“Souffle” Stuffed Chicken RecipeRecipe posted in: Lunch/Dinner
This light and fluffy “Souffle” Stuffed Chicken recipe is one of our favorite ways to eat chicken. Not only is it delicious, it’s really easy to make, which means you can whip it up on those busy weeknights you need something fast.
Serve your stuffed chicken with a nice green salad for a well-rounded meal that will keep you satisfied on your way to your weight loss goal.
With the South Beach Diet’s proven diet programs and the Palm Weight Loss Blog’s healthy recipes detailing what to eat to lose weight, you’re already on your way to your own inspiring weight loss story.

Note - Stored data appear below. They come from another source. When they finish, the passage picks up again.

(** What the hybrid engine answers for [hello] in [hello_file], which holds
    it, when the device is at fault: [False] when the comparisons fail
    (CuPy) or the kernel cannot be launched (Numba), the substring test when
    the arrays cannot be copied (CuPy). *)
Lemma device_faults_on_hello_file :
  str_in (pattern hello) (decode_ignore hello_file) = true
  /\ outcome (FileSearchEngine._search_in_file (failing_device (big_tree hello_file))
                cupy gpu_engine big_txt hello) = Ok false
  /\ outcome (FileSearchEngine._search_in_file (failing_device (big_tree hello_file))
                numba numba_engine big_txt hello) = Ok false
  /\ outcome (FileSearchEngine._search_in_file (full_device (big_tree hello_file))
                cupy gpu_engine big_txt hello) = Ok true.
Proof.
  assert (Hsize : 1 * MiB <= Z.of_nat (length hello_file) <= 100 * MiB)
    by (rewrite hello_file_size; unfold MiB; lia).
  assert (Hnul : has_nul (firstn (Z.to_nat 8192) hello_file) = false)
    by (apply padded_head; lia).
  assert (Hmin : 1048576 <= Z.of_nat (length hello_file))
    by (rewrite hello_file_size; lia).
  assert (Hmin' : (1048576 <=? Z.of_nat (length hello_file)) = true)
    by (apply Z.leb_le; exact Hmin).
  split; [exact hello_in_hello_file|]. split; [|split].
  - destruct (hello_on_device cupy eq_refl) as (Huse & Hav & Hfr & Hlit & Hm1 & Hm2).
    rewrite (@hybrid_scan_eq plain (failing_device (big_tree hello_file)) cupy gpu_engine
               (HybridSearchEngine.init cupy true) big_txt hello hello_file
               eq_refl eq_refl eq_refl (big_tree_getsize _) (big_tree_open _ _)
               (big_tree_mmap _) Hsize Hnul).
    rewrite Huse, Hav, Hm1, Hmin'. cbn [andb].
    rewrite text_gpu_literal by (rewrite ?Hm2; assumption).
    cbn [USE_CUPY cupy].
    erewrite literal_search_gpu_compare_fault;
      [reflexivity|exact (utf8_encode_decode_ascii _ hello_file_ascii)
       |reflexivity|reflexivity|reflexivity|discriminate].
  - destruct (hello_on_device numba eq_refl) as (Huse & Hav & Hfr & Hlit & Hm1 & Hm2).
    rewrite (@hybrid_scan_eq plain (failing_device (big_tree hello_file)) numba numba_engine
               (HybridSearchEngine.init numba true) big_txt hello hello_file
               eq_refl eq_refl eq_refl (big_tree_getsize _) (big_tree_open _ _)
               (big_tree_mmap _) Hsize Hnul).
    rewrite Huse, Hav, Hm1, Hmin'. cbn [andb].
    rewrite text_gpu_literal by (rewrite ?Hm2; assumption).
    cbn [USE_CUPY USE_NUMBA numba].
    erewrite literal_search_numba_fault;
      [reflexivity|exact (utf8_encode_decode_ascii _ hello_file_ascii)
       |reflexivity|left; discriminate].
  - destruct (hello_on_device cupy eq_refl) as (Huse & Hav & Hfr & Hlit & Hm1 & Hm2).
    rewrite (@hybrid_scan_eq plain (full_device (big_tree hello_file)) cupy gpu_engine
               (HybridSearchEngine.init cupy true) big_txt hello hello_file
               eq_refl eq_refl eq_refl (big_tree_getsize _) (big_tree_open _ _)
               (big_tree_mmap _) Hsize Hnul).
    rewrite Huse, Hav, Hm1, Hmin'. cbn [andb].
    rewrite text_gpu_literal by (rewrite ?Hm2; assumption).
    cbn [USE_CUPY cupy].
    rewrite literal_search_gpu_copy_fault by (intros a _; discriminate).
    unfold outcome. cbn [fst]. now rewrite hello_in_hello_file.
Qed.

Phase: Phase 1, Phase 2, Phase 3
- 1 Healthy Fat
- 1.5 Lean Protein
- 1 Vegetables
- 1 package (12 ounces) Stouffer's frozen spinach souffle, not thawed
- 4 boneless, skinless chicken breasts, pounded to 1/4" thickness
- 2 tablespoons extra virgin olive oil
- 2 cloves garlic, sliced
- 1 cup chicken broth
- 2 tablespoons lemon juice
- 1 teaspoon Dijon mustard
- Ground black pepper
- 1 tablespoon chopped parsley, for garnish
- Slices lemon, for garnish
- Sprig parsley, for garnish
- Preheat the oven to 350°F.
- Using a serrated knife, cut the spinach souffle crosswise into 4 equal pieces. Top half of each whole breast with one of the pieces of souffle. Fold half of the chicken over the filling and fasten the edges with wooden picks.
- Heat the oil in a large skillet over medium-high heat. Add the garlic and cook for 3 minutes, or until golden. Discard the garlic. Add the chicken breasts to the skillet and cook for 7 minutes per side, or until well-browned on both sides.
- Remove the chicken breasts to an oven-proof dish. Bake in the over for 30 minutes, or until a thermometer inserted in the thickest portion registers 170°F and the juices run clear.
- While the chicken is baking, add the broth, lemon juice, mustard, salt, and pepper to the large skillet. Heat to boiling. Reduce the heat to low, cover, and simmer for 20 minutes, or until the sauce is reduced about 1/2.
- To serve, remove and discard the wooden picks. Arrange the chicken on a warm serving platter, and spoon the sauce over the chicken. Garnish with the chopped parsley, lemon, and parsley sprig.